● **Collected data**:
(* ===== verification/RbInsert.v ===== *)
(** Insertion into the red-black tree: the re-balancing loop on positions, the
    binary tree insertion, and [rbtree_insert_correct]. *)
From S2P Require Export RbTree.

(** ** Re-balancing after an insertion *)

(** The two halves of the loop's body are mirror images. *)
Definition rebalance_side sentinel (d : side) (node : Z) : rbprog Z :=
  np ← ld rb_parent node;
  npp ← ld rb_parent np;
  temp ← ld (child (opp d)) npp;
  red ← ngx_rbt_is_red temp;
  if (red : bool) then
    ngx_rbt_black np;;
    ngx_rbt_black temp;;
    ngx_rbt_red npp;;
    mret npp
  else
    r ← ld (child (opp d)) np;
    node ← (if decide (node = r) then rotate sentinel d np;; mret np else mret node);
    np ← ld rb_parent node;
    ngx_rbt_black np;;
    npp ← ld rb_parent np;
    ngx_rbt_red npp;;
    rotate sentinel (opp d) npp;;
    mret node.

Lemma rebalance_left s node : insert_rebalance_left s node = rebalance_side s L node.
Proof. reflexivity. Qed.

Lemma rebalance_right s node : insert_rebalance_right s node = rebalance_side s R node.
Proof. reflexivity. Qed.

Section Insert.
Context {sentinel : Z} (s0 : store ngx_rbtree_node_t Z) (l : list (Z * Z)).
Abbreviation sees := (sees (sentinel := sentinel) s0 l).
Implicit Types (C : ctx) (s : store ngx_rbtree_node_t Z) (a b t : tree).

Lemma rebalance_step d d1 s up sp x xk ta tb p pk sib g gk unc C n :
  is_rb false n ta -> is_rb false n tb -> is_rb false n sib -> (exists c, is_rb c n unc) ->
  hole_rb false (S n) C ->
  sees s up sp (F d1 true p pk sib :: F d false g gk unc :: C) (node_of d true ta x xk tb) ->
  exists s' C' t' n', rebalance_side sentinel d x s = Some (addr sentinel t', s') /\
    sees s' up sp C' t' /\ is_rb true n' t' /\ hole_rb false n' C' /\ (length C' < 2 + length C)%nat.
Proof.
  intros Ha Hb Hsib [cu Hunc] HC H. unfold rebalance_side.
  destruct (sees_node _ _ _ _ _ _ _ _ _ _ _ _ H) as (nx & Hnx & _ & _ & _ & _ & Px).
  assert (Hp := sees_out _ _ _ _ _ _ _ _ _ _ _ _ H).
  destruct (sees_node _ _ _ _ _ _ _ _ _ _ _ _ Hp) as (np & Hnp & _ & _ & Lp & Rp & Pp).
  assert (Hg := sees_out _ _ _ _ _ _ _ _ _ _ _ _ Hp).
  destruct (sees_node _ _ _ _ _ _ _ _ _ _ _ _ Hg) as (ng & Hng & _ & _ & Lg & Rg & Pg).
  erewrite run_ld by done. rewrite Px. cbn [top].
  erewrite run_ld by done. rewrite Pp. cbn [top].
  erewrite run_ld by done. rewrite Rg.
  assert (Hu := sees_sibling _ _ _ _ _ _ _ _ _ _ _ _ Hp).
  destruct (sees_cell _ _ _ _ _ _ _ Hu) as [nu Hnu].
  erewrite run_is_red by done.
  assert (is_red_root unc = true \/ is_red_root unc = false) as [Eu | Eu] by (destruct (is_red_root unc); auto);
    rewrite Eu.
  - (* the uncle is red *)
    destruct unc as [|cu' u1 u uk u2]; [done |]. cbn in Eu. subst cu'.
    assert (is_rb true n (T true u1 u uk u2)) as Hur by (inversion Hunc; subst; done).
    clear Hunc Hnu Hu. apply (is_rb_red n L) in Hur as [Hu1 Hu2].
    destruct (run_black _ _ _ _ _ _ _ _ _ _ _ _ Hp) as (s1 & R1 & H1). rewrite (run_bind _ _ _ _ _ R1).
    apply sees_sibling in H1. destruct (run_black _ _ _ _ _ _ L _ _ _ _ _ H1) as (s2 & R2 & H2). rewrite (run_bind _ _ _ _ _ R2).
    apply sees_out in H2. destruct (run_red _ _ _ _ _ _ _ _ _ _ _ _ H2) as (s3 & R3 & H3).
    rewrite (run_bind _ _ _ _ _ R3). rewrite node_of_opp in H3.
    exists s3, C, (node_of d true (node_of d1 false (node_of d true ta x xk tb) p pk sib) g gk (T false u1 u uk u2)), (S n).
    split_and!; [now rewrite addr_node_of | exact H3 | | exact HC | lia].
    apply is_rb_red. split; [apply is_rb_black | apply (is_rb_black n L)]; eauto. split; eauto. 
    exists true. now apply is_rb_red.
  - (* the uncle is black *)
    assert (is_rb false n unc) as Hub by (inversion Hunc; subst; done).
    erewrite run_ld by done.
    assert (exists s1 a y yk b q qk sib',
      (forall B (K : Z -> rbprog B), 
        (node ← (if decide (x = child (opp d) np) then rotate sentinel d p;; mret p else mret x); K node) s = K y s1) /\
      sees s1 up sp (F d true q qk sib' :: F d false g gk unc :: C) (node_of d true a y yk b) /\
      is_rb false n a /\ is_rb false n b /\ is_rb false n sib')
      as (s1 & a & y & yk & b & q & qk & sib' & R1 & H1 & Ha' & Hb' & Hsib').
    { destruct (side_cases d d1) as [-> | ->].
      - exists s, ta, x, xk, tb, p, pk, sib. split_and!; try done. intros B K.
        rewrite decide_False; [done |]. rewrite Rp.
        assert (node_of d true ta x xk tb <> E) as Hne by now destruct d.
        apply (sees_ne _ _ _ _ _ _ _ _ _ _ _ _ Hne) in H. now rewrite addr_node_of in H.
      - rewrite node_of_opp in Hp. rewrite opp_opp in *.
        destruct (sees_rotate _ _ _ _ _ _ _ _ _ _ _ _ _ _ _ _ Hp) as (s1 & R1 & H1).
        exists s1, sib, p, pk, ta, x, xk, tb. split_and!; try done; [| now apply sees_in].
        intros B K. rewrite decide_True by (now rewrite Lp, addr_node_of).
        rewrite run_assoc, (run_bind _ _ _ _ _ R1). apply run_ret. }
    setoid_rewrite R1.
    destruct (sees_node _ _ _ _ _ _ _ _ _ _ _ _ H1) as (ny & Hny & _ & _ & _ & _ & Py).
    erewrite run_ld by done. rewrite Py. cbn [top].
    apply sees_out in H1. destruct (run_black _ _ _ _ _ _ _ _ _ _ _ _ H1) as (s2 & R2 & H2).
    rewrite (run_bind _ _ _ _ _ R2).
    destruct (sees_node _ _ _ _ _ _ _ _ _ _ _ _ H2) as (nq & Hnq & _ & _ & _ & _ & Pq).
    erewrite run_ld by done. rewrite Pq. cbn [top].
    apply sees_out in H2. destruct (run_red _ _ _ _ _ _ _ _ _ _ _ _ H2) as (s3 & R3 & H3).
    rewrite (run_bind _ _ _ _ _ R3).
    rewrite <- node_of_opp, <- (node_of_opp d false) in H3.
    destruct (sees_rotate _ _ _ _ _ _ _ _ _ _ _ _ _ _ _ _ H3) as (s4 & R4 & H4).
    rewrite (run_bind _ _ _ _ _ R4). rewrite node_of_opp in H4. apply sees_in in H4.
    eexists s4, _, _, n. split_and!; [now rewrite addr_node_of | exact H4 | | | cbn; lia].
    + now apply is_rb_red.
    + eapply hole_black; [apply is_rb_red; eauto | exact HC].
Qed.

● **TASK ITEM**: From the data above, pick out each line containing "exact" and copy it.

● **OUTPUT OF THE EXERCISE**:
    split_and!; [now rewrite addr_node_of | exact H3 | | exact HC | lia].
    eexists s4, _, _, n. split_and!; [now rewrite addr_node_of | exact H4 | | | cbn; lia].
    + eapply hole_black; [apply is_rb_red; eauto | exact HC].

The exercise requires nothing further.